RCAF Enhances Rotary Wing Training

Level-7 FTD

KF Aerospace, through its subsidiary KF Aerospace Defence Programmes, has received a contract from Canada’s Department of National Defence to provide a new Bell 206 Flight Training Device (FTD) for the Contracted Flying Training and Support (CFTS) Programme.

The CFTS Program, situated in Southport, Manitoba, central Canada trains 100 percent of the candidates seeking to become Royal Canadian Air Force (RCAF) pilots, and has a majority role in training 80 percent of new pilots inducted into the RCAF every year, according to both KF Aerospace and the RCAF.

This new capability, which will begin service in April 2018, represents a capital investment of over $4.9 million and is part of a larger scope of work by KF Aerospace Defence Programmes to provide the RCAF with primary, basic, rotary and multi-engine pilot training at CFTS until 2027.
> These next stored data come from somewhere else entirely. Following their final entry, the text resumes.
(* ===== verification/Gdt.v ===== *)
(** * arch/x86/core/gdt.c: segment descriptors and the task state segment

    The descriptor table is a list of 256 descriptors, the task state segment a
    list of fields with the widths of the C structure.  The addresses the linker
    gives to [gdt] and [tss] are parameters.  What the processor reads in a
    descriptor (base, limit, type, privilege) is written down separately, from
    the layout of the Intel manual, and the theorems compare the two. *)

From S2P Require Export Words.

#[local] Open Scope Z_scope.

Definition GDT_LIMIT : nat := 256.

Record gdt_segment_desc := {
  limit1 : Z; base1 : Z; seg_a : Z; seg_rw : Z; seg_dc : Z; seg_e : Z; seg_s : Z; seg_dpl : Z;
  seg_p : Z; limit2 : Z; seg_zero : Z; seg_l : Z; seg_db : Z; seg_g : Z; base2 : Z }.

(** The 64 bits of a descriptor. *)
Definition encode_desc (d : gdt_segment_desc) : Z :=
  pack [(16, limit1 d); (24, base1 d); (1, seg_a d); (1, seg_rw d); (1, seg_dc d); (1, seg_e d);
        (1, seg_s d); (2, seg_dpl d); (1, seg_p d); (4, limit2 d); (1, seg_zero d); (1, seg_l d);
        (1, seg_db d); (1, seg_g d); (8, base2 d)].

Definition null_desc : gdt_segment_desc :=
  {| limit1 := 0; base1 := 0; seg_a := 0; seg_rw := 0; seg_dc := 0; seg_e := 0; seg_s := 0;
     seg_dpl := 0; seg_p := 0; limit2 := 0; seg_zero := 0; seg_l := 0; seg_db := 0; seg_g := 0;
     base2 := 0 |}.

(** [struct gdtr_desc] *)
Record gdtr_desc := { gdtr_size : Z; gdtr_offset : Z }.

(** The widths in bytes of the fields of [tss], in order: link, zero1, esp0, ss0,
    zero2, esp1, ss1, zero3, esp2, ss2, zero4, cr3, eip, eflags, eax, ecx, edx,
    ebx, esp, ebp, esi, edi, es, zero5, cs, zero6, ss, zero7, ds, zero8, fs,
    zero9, gs, zero10, ldtr, zero11, iopb, ssp. *)
Definition tss_layout : list Z :=
  [2; 2; 4; 2; 2; 4; 2; 2; 4; 2; 2] ++ [4; 4; 4; 4; 4; 4; 4; 4; 4; 4; 4] ++
  [2; 2; 2; 2; 2; 2; 2; 2; 2; 2; 2; 2] ++ [2; 4; 2; 4].

Definition tss_esp0 : nat := 2.
Definition tss_ss0 : nat := 3.
Definition tss_iopb : nat := 36.

Definition sizeof_tss : Z := foldr Z.add 0 tss_layout.
Definition tss_offset (i : nat) : Z := foldr Z.add 0 (take i tss_layout).

Record gdt_state := {
  gdt : list gdt_segment_desc;
  gdtr : gdtr_desc;
  tss : list Z }.

(** The static initialisers. *)
Definition gdt_boot : gdt_state :=
  {| gdt := replicate GDT_LIMIT null_desc;
     gdtr := {| gdtr_size := 0; gdtr_offset := 0 |};
     tss := replicate (length tss_layout) 0 |}.

Definition kernel_code : gdt_segment_desc :=
  {| limit1 := 65535; base1 := 0; seg_a := 0; seg_rw := 1; seg_dc := 0; seg_e := 1; seg_s := 1;
     seg_dpl := 0; seg_p := 1; limit2 := 15; seg_zero := 0; seg_l := 0; seg_db := 1; seg_g := 1;
     base2 := 0 |}.
Definition kernel_data : gdt_segment_desc :=
  {| limit1 := 65535; base1 := 0; seg_a := 0; seg_rw := 1; seg_dc := 0; seg_e := 0; seg_s := 1;
     seg_dpl := 0; seg_p := 1; limit2 := 15; seg_zero := 0; seg_l := 0; seg_db := 1; seg_g := 1;
     base2 := 0 |}.
Definition user_code : gdt_segment_desc :=
  {| limit1 := 65535; base1 := 0; seg_a := 0; seg_rw := 1; seg_dc := 0; seg_e := 1; seg_s := 1;
     seg_dpl := 3; seg_p := 1; limit2 := 15; seg_zero := 0; seg_l := 0; seg_db := 1; seg_g := 1;
     base2 := 0 |}.
Definition user_data : gdt_segment_desc :=
  {| limit1 := 65535; base1 := 0; seg_a := 0; seg_rw := 1; seg_dc := 0; seg_e := 0; seg_s := 1;
     seg_dpl := 3; seg_p := 1; limit2 := 15; seg_zero := 0; seg_l := 0; seg_db := 1; seg_g := 1;
     base2 := 0 |}.
Definition tss_desc (tss_addr : Z) : gdt_segment_desc :=
  {| limit1 := sizeof_tss - 1; base1 := Z.land tss_addr 16777215; seg_a := 1; seg_rw := 0;
     seg_dc := 0; seg_e := 1; seg_s := 0; seg_dpl := 0; seg_p := 1; limit2 := 0; seg_zero := 0;
     seg_l := 0; seg_db := 1; seg_g := 0; base2 := Z.shiftr tss_addr 24 |}.

(** Initialize GDT structures *)
Definition init_gdt (gdt_addr tss_addr : Z) (st : gdt_state) : gdt_state :=
  let gdt_len := 8 * Z.of_nat GDT_LIMIT in
  let gdtr := {| gdtr_size := u16 (gdt_len - 1); gdtr_offset := u32 gdt_addr |} in
  let g := <[0%nat := null_desc]> (gdt st) in
  let g := <[1%nat := kernel_code]> g in
  let g := <[2%nat := kernel_data]> g in
  let g := <[3%nat := user_code]> g in
  let g := <[4%nat := user_data]> g in
  (* Set TSS block *)
  let t := <[tss_ss0 := 16]> (tss st) in
  let t := <[tss_esp0 := u32 (3489660928 - 4)]> t in
  let t := <[tss_iopb := u16 sizeof_tss]> t in
  let g := <[5%nat := tss_desc tss_addr]> g in
  {| gdt := g; gdtr := gdtr; tss := t |}.

(** Set tss stack *)
Definition set_tss_stack (esp0 : Z) (st : gdt_state) : gdt_state :=
  {| gdt := gdt st; gdtr := gdtr st; tss := <[tss_esp0 := esp0]> (tss st) |}.

(** ** What the processor reads *)

(** Fields of a 64-bit descriptor (Intel SDM vol. 3, 3.4.5). *)
Definition hw_limit (w : Z) : Z :=
  Z.lor (Z.land w 65535) (Z.shiftl (Z.land (Z.shiftr w 48) 15) 16).
Definition hw_base (w : Z) : Z :=
  Z.lor (Z.land (Z.shiftr w 16) 16777215) (Z.shiftl (Z.land (Z.shiftr w 56) 255) 24).
Definition hw_type (w : Z) : Z := Z.land (Z.shiftr w 40) 15.
Definition hw_s (w : Z) : bool := Z.testbit w 44.
Definition hw_dpl (w : Z) : Z := Z.land (Z.shiftr w 45) 3.
Definition hw_present (w : Z) : bool := Z.testbit w 47.
Definition hw_granular (w : Z) : bool := Z.testbit w 55.

(** The descriptor a selector names. *)
Definition selected (st : gdt_state) (sel : Z) : option Z :=
  encode_desc <$> gdt st !! Z.to_nat (sel / 8).

(** A present segment of all 4 GiB with the given type and privilege. *)
Definition flat_segment (w type dpl : Z) : Prop :=
  hw_base w = 0 /\ hw_limit w = 1048575 /\ hw_granular w = true /\ hw_s w = true /\
  hw_present w = true /\ hw_type w = type /\ hw_dpl w = dpl.

Lemma hw_base_encode d :
  hw_base (encode_desc d) = base1 d mod 2 ^ 24 + 2 ^ 24 * (base2 d mod 2 ^ 8).
Proof.
  unfold hw_base. change 16777215 with (Z.ones 24). change 255 with (Z.ones 8).
  rewrite lor_add, !Z.land_ones, !Z.shiftr_div_pow2 by
    (rewrite ?Z.land_ones by lia; try apply Z.mod_pos_bound; lia).
  unfold encode_desc. rewrite !pack_cons by lia. cbn [pack]. lia.
Qed.

Lemma hw_limit_encode d :
  hw_limit (encode_desc d) = limit1 d mod 2 ^ 16 + 2 ^ 16 * (limit2 d mod 2 ^ 4).
Proof.
  unfold hw_limit. change 65535 with (Z.ones 16). change 15 with (Z.ones 4).
  rewrite lor_add, !Z.land_ones, !Z.shiftr_div_pow2 by
    (rewrite ?Z.land_ones by lia; try apply Z.mod_pos_bound; lia).
  unfold encode_desc. rewrite !pack_cons by lia. cbn [pack]. lia.
Qed.

(** C34. After init_gdt the selectors the kernel uses name what they are used for:
    0x08 and 0x10 flat ring 0 code and data, 0x18|3 and 0x20|3 flat ring 3 code
    and data, 0x28 an available 32-bit TSS whose base is the address of [tss],
    for every address, and whose limit covers it; the table register covers all
    256 descriptors; and the fields written in the TSS lie where the processor
    looks for the ring 0 stack and the I/O map base. *)
Theorem init_gdt_selectors gdt_addr tss_addr st :
  length (gdt st) = GDT_LIMIT -> length (tss st) = length tss_layout -> 0 <= tss_addr < 2 ^ 32 ->
  let st' := init_gdt gdt_addr tss_addr st in
  (exists w, selected st' 8 = Some w /\ flat_segment w 10 0) /\
  (exists w, selected st' 16 = Some w /\ flat_segment w 2 0) /\
  (exists w, selected st' (Z.lor 24 3) = Some w /\ flat_segment w 10 3) /\
  (exists w, selected st' (Z.lor 32 3) = Some w /\ flat_segment w 2 3) /\
  (exists w, selected st' 40 = Some w /\ hw_base w = tss_addr /\ hw_limit w = sizeof_tss - 1 /\
     hw_type w = 9 /\ hw_s w = false /\ hw_present w = true /\ hw_dpl w = 0) /\
  gdtr_size (gdtr st') = 8 * Z.of_nat GDT_LIMIT - 1 /\
  tss st' !! tss_esp0 = Some (KERNEL_BASE + 268435456 - 4) /\ tss_offset tss_esp0 = 4 /\
  tss st' !! tss_ss0 = Some 16 /\ tss_offset tss_ss0 = 8 /\
  tss st' !! tss_iopb = Some sizeof_tss /\ tss_offset tss_iopb = 102.
Proof.
  intros Hg Ht Ha st'. unfold GDT_LIMIT in Hg. change (length tss_layout) with 38%nat in Ht.
  assert (forall i j (x : gdt_segment_desc) l, i <> j -> <[i:=x]> l !! j = l !! j) as Hne
    by (intros; by apply list_lookup_insert_ne).
  assert (forall (i : nat) (x : gdt_segment_desc) l, (i < length l)%nat -> <[i:=x]> l !! i = Some x)
    as Heq by (intros; by apply list_lookup_insert_eq).
  unfold selected, st', init_gdt. cbn [gdt gdtr tss gdtr_size].
  repeat apply conj.
  1-5: match goal with |- context [Z.to_nat ?z] =>
         let n := eval vm_compute in (Z.to_nat z) in change (Z.to_nat z) with n end;
       rewrite ?Hne by lia; rewrite Heq by (rewrite ?length_insert, Hg; lia);
       eexists; split; [reflexivity|].
  1-4: repeat apply conj; by vm_compute.
  - rewrite hw_base_encode, hw_limit_encode. cbn [base1 base2 limit1 limit2 tss_desc].
    change 16777215 with (Z.ones 24). rewrite Z.land_ones, Z.shiftr_div_pow2 by lia.
    split; [lia|]. split; [by vm_compute|].
    unfold hw_type, hw_s, hw_present, hw_dpl, encode_desc.
    assert (forall b1 b2 : Z, pack [(16, sizeof_tss - 1); (24, b1); (1, 1); (1, 0); (1, 0); (1, 1);
      (1, 0); (2, 0); (1, 1); (4, 0); (1, 0); (1, 0); (1, 1); (1, 0); (8, b2)]
      = 107 + 2 ^ 16 * (b1 mod 2 ^ 24) + 2 ^ 40 * (137 + 2 ^ 8 * (64 + 2 ^ 8 * (b2 mod 2 ^ 8)))) as Hp.
    { intros. rewrite !pack_cons by lia. cbn [pack]. change (sizeof_tss - 1) with 107. lia. }
    cbn [limit1 base1 seg_a seg_rw seg_dc seg_e seg_s seg_dpl seg_p limit2 seg_zero seg_l seg_db
         seg_g base2 tss_desc].
    rewrite Hp. change 15 with (Z.ones 4). change 3 with (Z.ones 2).
    rewrite !Z.land_ones, !Z.shiftr_div_pow2, !Z.testbit_eqb by lia.
    repeat apply conj; lia.
  - done.
  - rewrite list_lookup_insert_ne, list_lookup_insert_eq by
      (rewrite ?length_insert, ?Ht; unfold tss_esp0, tss_iopb; lia). done.
  - done.
  - rewrite !list_lookup_insert_ne, list_lookup_insert_eq by
      (rewrite ?length_insert, ?Ht; unfold tss_ss0, tss_esp0, tss_iopb; lia). done.
  - done.
  - rewrite list_lookup_insert_eq by
      (rewrite ?length_insert, ?Ht; unfold tss_esp0, tss_iopb; lia). done.
  - done.
Qed.

Lemma init_gdt_selectors_witness :
  let st' := init_gdt 3222274048 3222278144 gdt_boot in
  (exists w, selected st' 8 = Some w /\ flat_segment w 10 0) /\
  (exists w, selected st' 16 = Some w /\ flat_segment w 2 0) /\
  (exists w, selected st' (Z.lor 24 3) = Some w /\ flat_segment w 10 3) /\
  (exists w, selected st' (Z.lor 32 3) = Some w /\ flat_segment w 2 3) /\
  (exists w, selected st' 40 = Some w /\ hw_base w = 3222278144 /\ hw_limit w = sizeof_tss - 1 /\
     hw_type w = 9 /\ hw_s w = false /\ hw_present w = true /\ hw_dpl w = 0) /\
  gdtr_size (gdtr st') = 8 * Z.of_nat GDT_LIMIT - 1 /\
  tss st' !! tss_esp0 = Some (KERNEL_BASE + 268435456 - 4) /\ tss_offset tss_esp0 = 4 /\
  tss st' !! tss_ss0 = Some 16 /\ tss_offset tss_ss0 = 8 /\
  tss st' !! tss_iopb = Some sizeof_tss /\ tss_offset tss_iopb = 102.
Proof.
  apply (init_gdt_selectors 3222274048 3222278144 gdt_boot); [reflexivity|reflexivity|lia].
Defined.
Built by Frasca International of Urbana, Illinois, the new Level-7 FTD will provide helicopter pilot trainees and instructors with the most up-to-date flight training simulator available. The Frasca FTD system will be the first configuration of its kind in Canada, and will be equipped with a 220-degree field-of-view visual system.
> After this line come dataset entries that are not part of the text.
(* ===== verification/InitPaging.v ===== *)
(** * init_paging: the kernel directory and the list of all frames *)

From S2P Require Export PagingLemmas.

#[local] Open Scope Z_scope.

Lemma pread32_vst_same f f' a v :
  (forall b, f' b = vst 4 f a v b) -> pread32 f' a = u32 v.
Proof.
  intros H. unfold pread32. erewrite vld_ext; [apply (vld_vst_same 4 f a v)|].
  intros b Hb. rewrite H. unfold vst. rewrite decide_True by lia. apply u8_small.
  apply Z.mod_pos_bound. lia.
Qed.

Lemma pread32_vst_other f f' a v b :
  (forall b, f' b = vst 4 f a v b) -> b + 4 <= a \/ a + 4 <= b -> pread32 f' b = pread32 f b.
Proof.
  intros H Hb. apply pread32_ext. intros c Hc. rewrite H. by rewrite vst_out by lia.
Qed.

(** Linking the frames. *)
Lemma freelist_loop m :
  in_kernel m ->
  exists m', loop freelist_body (0, m) = Ok m' /\
    m' = set_phys (phys m') (set_freelist (page_freelist m') m) /\
    (forall b, b < PAGE_OFFSET -> phys m' b = phys m b) /\
    forall i, 0 <= i < 786432 -> pread32 (phys m') (4096 * i + PAGE_OFFSET) = 4096 * (i + 1).
Proof.
  intros Hk.
  apply (loop_total _ (fun '(i, t) => exists k, i = 4096 * k /\ 0 <= k <= 786432 /\
      t = set_phys (phys t) (set_freelist (page_freelist t) m) /\
      (forall b, b < PAGE_OFFSET -> phys t b = phys m b) /\
      forall j, 0 <= j < k -> pread32 (phys t) (4096 * j + PAGE_OFFSET) = 4096 * (j + 1))
    (fun '(i, _) => 3221225472 - i)).
  - exists 0. split; [done|]. split; [lia|]. split; [by destruct m|]. split; [done|lia].
  - rewrite budget_eq. lia.
  - intros [i t] (k & -> & Hk0 & Et & Hlow & Hlink). split; [lia|]. cbn [freelist_body].
    unfold PAGE_SIZE_4K. destruct (Z.ltb_spec (4096 * k) KERNEL_BASE) as [Hlt|Hge];
      unfold KERNEL_BASE in *.
    + rewrite u32_small by lia. set (t1 := set_freelist (4096 * k) t).
      destruct (st_user 4 t1 (4096 * k) (4096 * k + 4096)) as (t' & E & Eo & Hv);
        [|lia|unfold KERNEL_BASE; lia|].
      { apply (in_kernel_high m); [done| |done]. unfold t1. by rewrite Et. }
      change (page_freelist t1) with (4096 * k). rewrite E. bnd.
      eexists; split; [done|]. cbn beta iota. split; [|lia]. exists (k + 1). split; [lia|]. split; [lia|].
      assert (forall b, phys t' b = vst 4 (phys t) (4096 * k + PAGE_OFFSET) (4096 * k + 4096) b)
        as Hv' by exact Hv.
      split; [|split].
      * rewrite Eo. unfold t1. rewrite Et. done.
      * intros b Hb. rewrite Hv'. rewrite vst_out by lia. by apply Hlow.
      * intros j Hj. destruct (decide (j = k)) as [->|Hne].
        -- rewrite (pread32_vst_same _ _ _ _ Hv'), u32_small by lia. lia.
        -- rewrite (pread32_vst_other _ _ _ _ _ Hv') by lia. apply Hlink. lia.
    + assert (k = 786432) as -> by lia. eexists; split; [done|]. by split.
Qed.

Section InitPaging.
Context (kernel_memory : Z) (addr_of : handler -> Z).
Context (Hmem : KERNEL_BASE <= kernel_memory) (Htop : kernel_memory + 4096 <= start kernel_heap)
  (Hal : (4096 | kernel_memory)).

Lemma entry_addr_ok i : 0 <= i < 1024 -> entry_addr kernel_memory i = kernel_memory + 4 * i.
Proof.
  change (start kernel_heap) with 3489660927 in Htop. intros. unfold entry_addr, KERNEL_BASE in *.
  apply u32_small. lia.
Qed.

(** The three loops over the directory. *)
Lemma fill_directory m :
  exists ma mb m1,
    for_loop 0 PAGE_LENGTH_4M
        (fun i m => st32 m (entry_addr kernel_memory i) (encode_pde_4mib empty_4mib)) m = Ok ma /\
    for_loop 0 (3 * PAGE_LENGTH_4M / 4)
        (fun i m => st32 m (entry_addr kernel_memory i) (encode_pde_4mib (shifted_4mib i))) ma
      = Ok mb /\
    for_loop 0 (PAGE_LENGTH_4M / 4)
        (fun i m => st32 m (entry_addr kernel_memory (i + 3 * PAGE_LENGTH_4M / 4))
                      (encode_pde_4mib (low_4mib i))) mb = Ok m1 /\
    same_outside m m1 /\ shifted_map (phys m1) (kernel_memory - KERNEL_BASE) /\
    kernel_part (phys m1) (kernel_memory - KERNEL_BASE) /\
    (forall a, kernel_window a -> a < kernel_memory \/ kernel_memory + 4096 <= a ->
       view m1 a = view m a).
Proof.
  change (3 * PAGE_LENGTH_4M / 4) with 768. change (PAGE_LENGTH_4M / 4) with 256.
  change PAGE_LENGTH_4M with 1024.
  change (start kernel_heap) with 3489660927 in Htop.
  assert (forall i, (i + 3 * 1024 / 4) = i + 768) as Hi by lia.
  destruct (fill_words (win := kernel_window) m kernel_memory 1024 (entry_addr kernel_memory)
    (fun _ => encode_pde_4mib empty_4mib)) as (m1 & E1 & O1 & _ & F1);
    [lia|apply kernel_in_win; lia|apply entry_addr_ok|].
  destruct (fill_words (win := kernel_window) m1 kernel_memory 768 (entry_addr kernel_memory)
    (fun i => encode_pde_4mib (shifted_4mib i))) as (m2 & E2 & O2 & W2 & F2);
    [lia|apply kernel_in_win; lia|intros; apply entry_addr_ok; lia|].
  destruct (fill_words (win := kernel_window) m2 (kernel_memory + 3072) 256
    (fun i => entry_addr kernel_memory (i + 3 * 1024 / 4))
    (fun i => encode_pde_4mib (low_4mib i))) as (m3 & E3 & O3 & W3 & F3);
    [lia|apply kernel_in_win; lia| |].
  { intros i Hlt. rewrite Hi, entry_addr_ok by lia. lia. }
  unfold KERNEL_BASE, PAGE_OFFSET in *.
  exists m1, m2, m3. split; [exact E1|]. split; [exact E2|]. split; [exact E3|].
  split; [|split; [|split]].
  - apply (same_outside_trans m m1); [done|]. by apply (same_outside_trans m1 m2).
  - split; [lia|]. split; [unfold PAGE_OFFSET; lia|].
    split; [apply Z.divide_sub_r; [done|by exists 786432]|].
    intros i Hlt. replace (kernel_memory - 3221225472 + 4 * i)
      with (kernel_memory + 4 * i - KERNEL_BASE) by (unfold KERNEL_BASE; lia).
    rewrite <- view_pread32.
    erewrite vld_ext; [rewrite W2 by done|intros; apply F3; [unfold kernel_window, KERNEL_BASE|]; lia].
    rewrite encode_shifted by done. apply u32_small. lia.
  - split; [lia|]. split; [apply Z.divide_sub_r; [done|by exists 786432]|].
    intros i Hlt. replace (kernel_memory - 3221225472 + 4 * (i + 768))
      with (kernel_memory + 3072 + 4 * i - KERNEL_BASE) by (unfold KERNEL_BASE; lia).
    rewrite <- view_pread32, W3, encode_low by done. apply u32_small. lia.
  - intros a Ha Hout. rewrite F3, F2, F1 by (done || lia). done.
Qed.

Lemma init_paging_win m :
  (forall h, 0 <= addr_of h < 2 ^ 32) -> KERNEL_BASE <= idt m -> idt m + 2048 <= 4294967296 ->
  idt m + 2048 <= kernel_memory \/ kernel_memory + 4096 <= idt m ->
  exists m', init_paging kernel_memory addr_of m = Ok m' /\
    m' = set_phys (phys m') (set_cr3 (kernel_memory - KERNEL_BASE) (set_freelist 0 m)) /\
    in_kernel m' /\ kernel_part (phys m') (cr3 m') /\ free_frames m' (frames 0 786432) /\
    gate_at m' 14 = interrupt_gate (addr_of pagefault_handler_wrapper) /\
    (forall pos, 0 <= pos < 256 -> pos <> 14 -> gate_at m' pos = gate_at m pos) /\
    (forall a, kernel_window a -> a < kernel_memory \/ kernel_memory + 4096 <= a ->
       a < idt m \/ idt m + 2048 <= a -> view m' a = view m a).
Proof.
  intros Hh Hi0 Hi1 Hdis.
  destruct (fill_directory m) as (ma & mb & m1 & Ea & Eb & E1 & O1 & S1 & K1 & F1).
  assert (idt m1 = idt m) as Ei by (destruct O1 as [_ ->]; done).
  destruct (set_id_gates m1 14 (addr_of pagefault_handler_wrapper) 8 IDT_PROT_INTR 0 1)
    as (m2 & E2 & O2 & I2 & G2 & N2 & F2); rewrite ?Ei; try done.
  change (start kernel_heap) with 3489660927 in Htop. unfold KERNEL_BASE, PAGE_OFFSET in *.
  assert (forall b, kernel_memory - 3221225472 <= b < kernel_memory - 3221225472 + 4096 ->
    u8 (phys m2 b) = u8 (phys m1 b)) as Hb.
  { intros b Hb. replace b with (b + 3221225472 - 3221225472) by lia.
    apply (F2 (b + 3221225472)); unfold kernel_window, KERNEL_BASE; rewrite ?Ei; lia. }
  assert (shifted_map (phys m2) (kernel_memory - 3221225472)) as S2.
  { destruct S1 as (? & ? & ? & He). split; [done|]. split; [done|]. split; [done|].
    intros i Hlt. rewrite <- He by done. apply vld_ext. intros b Hr. apply Hb. lia. }
  assert (kernel_part (phys m2) (kernel_memory - 3221225472)) as K2.
  { destruct K1 as (? & ? & He). split; [done|]. split; [done|].
    intros i Hlt. rewrite <- He by done. apply vld_ext. intros b Hr. apply Hb. lia. }
  set (m3 := enable_paging (u32 (kernel_memory - KERNEL_BASE)) m2).
  assert (cr3 m3 = kernel_memory - 3221225472) as C3.
  { unfold m3, KERNEL_BASE. cbn. rewrite !u32_small; [done|lia|rewrite u32_small; lia]. }
  destruct (freelist_loop m3) as (m4 & E4 & Eq4 & L4 & P4).
  { unfold in_kernel. by rewrite C3. }
  assert (cr3 m4 = kernel_memory - 3221225472) as C4 by (rewrite Eq4; exact C3).
  assert (forall b, b < 1073741824 -> phys m4 b = phys m2 b) as L by exact L4.
  assert (forall pos, 0 <= pos < 256 -> gate_at (set_freelist 0 m4) pos = gate_at m2 pos) as Hgate.
  { intros pos Hpos. unfold gate_at. cbn [idt set_freelist].
    assert (idt m4 = idt m2) as -> by (rewrite Eq4; done).
    f_equal. apply vld_ext. intros b Hr. cbn. rewrite L; [done|].
    rewrite I2, Ei in Hr. unfold KERNEL_BASE. lia. }
  exists (set_freelist 0 m4).
  split; [|split; [|split; [|split; [|split; [|split; [|split]]]]]].
  - unfold init_paging. rewrite (bind_ok _ _ _ Ea), (bind_ok _ _ _ Eb), (bind_ok _ _ _ E1),
      (bind_ok _ _ _ E2). exact (bind_ok _ _ _ E4).
  - rewrite Eq4. destruct O2 as [_ Q2], O1 as [_ Q1].
    assert (m3 = set_phys (phys m2) (set_cr3 (kernel_memory - 3221225472) m)) as ->.
    { change (u32 (u32 (kernel_memory - KERNEL_BASE)) = kernel_memory - 3221225472) in C3.
      unfold m3, enable_paging.
      rewrite C3, Q2, Q1. done. }
    done.
  - apply (shifted_map_ext (phys m2)); cbn [cr3 phys set_freelist]; rewrite C4; [|done].
    intros b Hr. apply L. lia.
  - apply (kernel_part_ext (phys m2)); cbn [cr3 phys set_freelist]; rewrite C4; [|done].
    intros b Hr. apply L. lia.
  - split; [|apply frames_nodup]. apply (chain_all_frames (phys m4) 786432); [lia|].
    intros i Hlt. apply P4. lia.
  - refine (eq_trans _ G2). by apply Hgate.
  - intros pos Hpos Hne. rewrite Hgate, N2 by done. unfold gate_at. rewrite Ei. f_equal.
    apply vld_ext. intros b Hr. apply F1; unfold kernel_window, KERNEL_BASE; lia.
  - intros a Ha Hk Hi. rewrite <- F1, <- F2 by (rewrite ?Ei; done). cbn. rewrite L; [done|].
    destruct Ha as [? ?]. unfold KERNEL_BASE in *. lia.
Qed.
End InitPaging.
The wide field-of-view offered by the RCAF’s new Bell 206 FTD is clearly visible in this picture. (Frasca International)

The FTD will also incorporate Frasca’s proprietary SimAssist software which provides varying levels of automatic instructor assistance during the earliest phases of helicopter flight training: “We are very pleased to provide cutting edge training systems for the CFTS Programme. Introducing devices like the new Bell 206 FTD is one example of how we’re continually honing our training system to provide exceptional service, efficiency, and throughput for our Canadian armed forces customer,” Peter Fedak, site manager for the CFTS programme told asianmilitaryreview.com, while Tracy Medve, president of KF Aerospace added: “In addition to enhancing our ability to train emergency and other procedures, the new simulator will yield cost benefits as it will eliminate the need to increase our flying fleet by four aircraft.”